Data collected from a 3‐yr controlled field study in Hamilton, New Zealand were used to examine whether the Root Zone Water Quality Model is capable of predicting water movement and pesticide fate in the field based on key lab‐measured parameters and environmental variables. Acetochlor [2‐chloro‐N‐(ethoxymethyl)‐N‐(2‐ethyl‐6‐methylphenyl) acetamide; 2.5 and 5.0 kg a.i. ha−1] and terbuthylazine (C9H16ClN5; 1.5 and 3.0 kg a.i. ha−1) were applied onto nine field plots (3 by 9 m each). Soil core samples were taken to a depth of 1 m to determine soil water contents and pesticide concentrations. Dissipation of both pesticides in the field at both application rates followed first‐order kinetics (adjusted r2 > 0.91).
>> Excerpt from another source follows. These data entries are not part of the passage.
(* ===== verification/Server.v ===== *)
(** The encryption server of src/Project1/Problem4: the buffered line reader of
    general.h and the threads of server.c.

    A connection is the list of outcomes of its successive read() calls; a
    thread blocks for ever when the list is used up.  The threads share only
    [nserv], which they change under one mutex, once per turn of the loop of
    serve(): a step of the server is therefore one turn of one thread
    ([serve_turn]), the end of one thread ([serve_close]), or the arrival of a
    connection.  Messages to the terminal are left out.  Bytes are integers
    from 0 to 255. *)

From S2P Require Import Prelude.

Definition MAXBUFFER := 256.
Definition MAXLINE := 256.
Definition MAXCLIBUF := 2.
Definition CAESAR_SHIFT := 3.

(** * general.h *)

(** An outcome of read(): bytes (none at the end of the stream), an error, or
    an interruption by a signal. *)
Inductive rd := RdBytes (bs : list Z) | RdErr | RdIntr.

(** The caller's [buffer], [cnt] and [bptr] (an offset in the buffer), and the
    outcomes of the reads to come. *)
Record rio := mkRio { r_buffer : list Z; r_cnt : Z; r_bptr : nat; r_inp : list rd }.
#[export] Instance eta_rio : Eta rio := fun r => mkRio r.(r_buffer) r.(r_cnt) r.(r_bptr) r.(r_inp).

(** read_from_buf(): the loop that reads while the buffer is empty, with the
    value returned from inside it, if any *)
Fixpoint refill (inp : list rd) (buffer : list Z) (bptr : nat) : option (option Z * rio) :=
  match inp with
  | [] => None
  | RdErr :: inp => Some (Some (-1), mkRio buffer (-1) bptr inp)
  | RdIntr :: inp => refill inp buffer bptr
  | RdBytes bs :: inp =>
      let cnt := Z.of_nat (length bs) in
      if cnt =? 0 then Some (Some 0, mkRio buffer 0 bptr inp)
      else Some (None, mkRio (bs ++ drop (length bs) buffer) cnt 0 inp)
  end.

(** read_from_buf(): the result and the bytes copied to [sc] *)
Definition read_from_buf (n : Z) (r : rio) : option (Z * list Z * rio) :=
  match (if r_cnt r <=? 0 then refill (r_inp r) (r_buffer r) (r_bptr r) else Some (None, r)) with
  | None => None
  | Some (Some rc, r) => Some (rc, [], r)
  | Some (None, r) =>
      let c := if r_cnt r <? n then r_cnt r else n in
      let sc := take (Z.to_nat c) (drop (r_bptr r) (r_buffer r)) in
      Some (c, sc, r <| r_bptr ::= fun b => (b + Z.to_nat c)%nat |> <| r_cnt ::= fun x => x - c |>)
  end.

(** read_line(): [k] is [length - n], [pos] is [bufp - sc]; the result is an
    [unsigned], the array and the reader *)
Fixpoint read_line_loop (k : nat) (n : Z) (pos : nat) (line : list Z) (r : rio) : option (Z * list Z * rio) :=
  match k with
  | O => Some (u32 (n - 1), <[pos := 0]> line, r)
  | S k =>
      match read_from_buf 1 r with
      | None => None
      | Some (rc, sc, r) =>
          if rc =? 1 then
            let c := hd 0 sc in
            let line := <[pos := c]> line in
            if c =? 10 then Some (u32 (n + 1 - 1), <[S pos := 0]> line, r)
            else read_line_loop k (n + 1) (S pos) line r
          else if rc =? 0 then
            if n =? 1 then Some (0, line, r) else Some (u32 (n - 1), <[pos := 0]> line, r)
          else Some (u32 (-1), line, r)
      end
  end.
Definition read_line (length : Z) (line : list Z) (r : rio) : option (Z * list Z * rio) :=
  read_line_loop (Z.to_nat (length - 1)) 1 0 line r.

(** * server.c *)

(** The cipher of serve() on a byte. *)
Definition caesar (c : Z) : Z :=
  if (97 <=? c) && (c <=? 122) then (c - 97 + CAESAR_SHIFT) mod 26 + 97
  else if (65 <=? c) && (c <=? 90) then (c - 65 + CAESAR_SHIFT) mod 26 + 65
  else c.

Definition quit_line : list Z := [58; 113; 10].                 (* :q\n *)
Definition wait_line : list Z :=                                (* Please wait...\n *)
  [80; 108; 101; 97; 115; 101; 32; 119; 97; 105; 116; 46; 46; 46; 10].

(** The string in an array; [None] when no NUL ends it. *)
Fixpoint c_string (a : list Z) : option (list Z) :=
  match a with
  | [] => None
  | c :: a => if c =? 0 then Some [] else match c_string a with Some l => Some (c :: l) | None => None end
  end.
(** strcmp(s, a) == 0; only as much of the array is read as [s] is long *)
Definition strcmp_eq (s a : list Z) : bool := bool_decide (take (S (length s)) a = s ++ [0]).

Inductive phase := Serving | Closing | Done.
#[export] Instance phase_eq_dec : EqDecision phase.
Proof. solve_decision. Defined.

(** A thread: the locals of serve(), and what it has written to its client. *)
Record thread := mkThread { t_rio : rio; t_line : list Z; t_start : Z; t_out : list (list Z); t_phase : phase }.
#[export] Instance eta_thread : Eta thread := fun r =>
  mkThread r.(t_rio) r.(t_line) r.(t_start) r.(t_out) r.(t_phase).

(** [Exit] is exit(1), which ends the whole server; [Wild] is a read past the
    end of an array. *)
Inductive outcome := Next (nserv : Z) (t : thread) | Exit | Blocked | Wild.

(** The admission under the mutex. *)
Definition admit_client (nserv start : Z) : Z * Z :=
  if start =? 0 then
    if nserv <? MAXCLIBUF then (nserv + 1, 1) else (nserv, start)
  else (nserv, start).

(** Write(); [wr] gives the result of write() *)
Definition Write (wr : list Z -> Z) (nserv : Z) (msg : list Z) (t : thread) : outcome :=
  let rs := wr msg in
  if rs <? 0 then Exit else Next nserv (t <| t_out ::= fun o => o ++ [take (Z.to_nat rs) msg] |>).

(** serve(): a turn of its loop *)
Definition serve_turn (wr : list Z -> Z) (nserv : Z) (t : thread) : outcome :=
  match read_line MAXLINE (t_line t) (t_rio t) with
  | None => Blocked
  | Some (rc, line, r) =>
      let t := t <| t_rio := r |> <| t_line := line |> in
      if negb (0 <? rc) then Next nserv (t <| t_phase := Closing |>)
      else
        let '(nserv, start) := admit_client nserv (t_start t) in
        let t := t <| t_start := start |> in
        if start =? 1 then
          if strcmp_eq quit_line line then Next nserv (t <| t_phase := Closing |>)
          else
            match c_string line with
            | None => Wild
            | Some msg =>
                let enc := caesar <$> msg in
                let t := t <| t_line := enc ++ drop (length msg) line |> in
                Write wr nserv enc t
            end
        else
          let t := t <| t_line := wait_line ++ 0 :: drop (S (length wait_line)) line |> in
          Write wr nserv wait_line t
  end.

(** serve(): after the loop; [close_ok] is the outcome of close() *)
Definition serve_close (close_ok : bool) (nserv : Z) (t : thread) : outcome :=
  let nserv := nserv - 1 in
  if close_ok then Next nserv (t <| t_phase := Done |>) else Exit.

(** serve(), when no other thread runs meanwhile; [None] when the fuel is used
    up *)
Fixpoint serve (fuel : nat) (wr : list Z -> Z) (nserv : Z) (t : thread) : option outcome :=
  match fuel with
  | O => None
  | S fuel =>
      match t_phase t with
      | Done => Some (Next nserv t)
      | Closing => Some (serve_close true nserv t)
      | Serving =>
          match serve_turn wr nserv t with
          | Next nserv t => serve fuel wr nserv t
          | o => Some o
          end
      end
  end.

(** A new thread; the arrays hold what was on its stack. *)
Definition new_thread (buffer line : list Z) (inp : list rd) : thread :=
  mkThread (mkRio buffer 0 0 inp) line 0 [] Serving.

(** The server: main() accepts connections, the threads take turns. *)
Record server := mkServer { nserv : Z; threads : list thread; exited : bool }.
#[export] Instance eta_server : Eta server := fun r => mkServer r.(nserv) r.(threads) r.(exited).
Definition server_init : server := mkServer 0 [] false.

Inductive cmd :=
  | CAccept (buffer line : list Z) (inp : list rd)   (* accept() and Pthread_create() *)
  | CAcceptFail                                       (* accept() fails: the loop goes on *)
  | CCreateFail                                       (* Pthread_create() fails: exit(1) *)
  | CTurn (i : nat) (wr : list Z -> Z)
  | CClose (i : nat) (close_ok : bool).

Definition apply_outcome (i : nat) (o : outcome) (s : server) : option server :=
  match o with
  | Next n t => Some (s <| nserv := n |> <| threads ::= <[i := t]> |>)
  | Exit => Some (s <| exited := true |>)
  | Blocked | Wild => None
  end.

(** A step of the server; [None] when the command is not enabled. *)
Definition server_step (c : cmd) (s : server) : option server :=
  if exited s then None
  else
    match c with
    | CAccept buffer line inp => Some (s <| threads ::= fun l => l ++ [new_thread buffer line inp] |>)
    | CAcceptFail => Some s
    | CCreateFail => Some (s <| exited := true |>)
    | CTurn i wr =>
        match threads s !! i with
        | Some t => if bool_decide (t_phase t = Serving)
                    then apply_outcome i (serve_turn wr (nserv s) t) s else None
        | None => None
        end
    | CClose i ok =>
        match threads s !! i with
        | Some t => if bool_decide (t_phase t = Closing)
                    then apply_outcome i (serve_close ok (nserv s) t) s else None
        | None => None
        end
    end.

(** The states that some interleaving reaches. *)
Inductive server_reach : server -> Prop :=
  | reach_init : server_reach server_init
  | reach_step s c s' : server_reach s -> server_step c s = Some s' -> server_reach s'.
(* ===== verification/ServerSpec.v ===== *)
(** The contracts of the encryption server: the line reader does not depend on
    how the stream is cut into reads, a session answers every line with its
    encryption, and the admission counter under all interleavings.

    [items r] is what a connection has left to deliver, byte by byte; the
    reader is proved equal to [line_spec] on the items. *)

From S2P Require Import Prelude Server.

(** * The stream of a connection *)

Inductive item := Byte (c : Z) | Eof | Err.

Definition flat1 (r : rd) : list item :=
  match r with RdBytes [] => [Eof] | RdBytes bs => Byte <$> bs | RdErr => [Err] | RdIntr => [] end.
Definition flat (inp : list rd) : list item := concat (flat1 <$> inp).

(** The bytes that are read but not consumed. *)
Definition slice (r : rio) : list Z := take (Z.to_nat (r_cnt r)) (drop (r_bptr r) (r_buffer r)).
Definition items (r : rio) : list item := (Byte <$> slice r) ++ flat (r_inp r).

(** A read() returns at most as much as it was asked for, and the unread part
    lies in the buffer. *)
Definition rd_ok (r : rd) : Prop :=
  match r with RdBytes bs => Z.of_nat (length bs) <= MAXBUFFER | _ => True end.
Record rio_ok (r : rio) : Prop := {
  buffer_len : Z.of_nat (length (r_buffer r)) = MAXBUFFER;
  unread_in : 0 < r_cnt r -> Z.of_nat (r_bptr r) + r_cnt r <= MAXBUFFER;
  reads_ok : Forall rd_ok (r_inp r) }.

Lemma flat_cons r inp : flat (r :: inp) = flat1 r ++ flat inp.
Proof. done. Qed.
The mean dissipation half‐life was 16 d for acetochlor and 25 d for terbuthylazine. Relatively small amounts of the pesticides leached below 5 cm and none leached below 10 cm. Predicted soil water contents in the soil profile were not significantly different from those measured in the field (p > 0.84). Predicted acetochlor and terbuthylazine masses in the soil profile based on a linear instantaneous‐equilibrium (I‐E) partitioning model matched those measured in the field (adjusted r2 > 0.93). However, predicted pesticide concentrations in the soil profile were less satisfactory, with 68 and 35% of the predicted concentrations being within a factor of 2 of the measured concentrations for 0‐ to 5‐ and 5‐ to 10‐cm depths, respectively. Calibration of each pesticide sensitive parameter individually did not significantly improve the overall predictions of pesticide mass and concentrations in the soil profile when the I‐E partitioning model was used. The predictions were improved when a two‐site, equilibrium‐kinetic (E‐K) sorption model was used.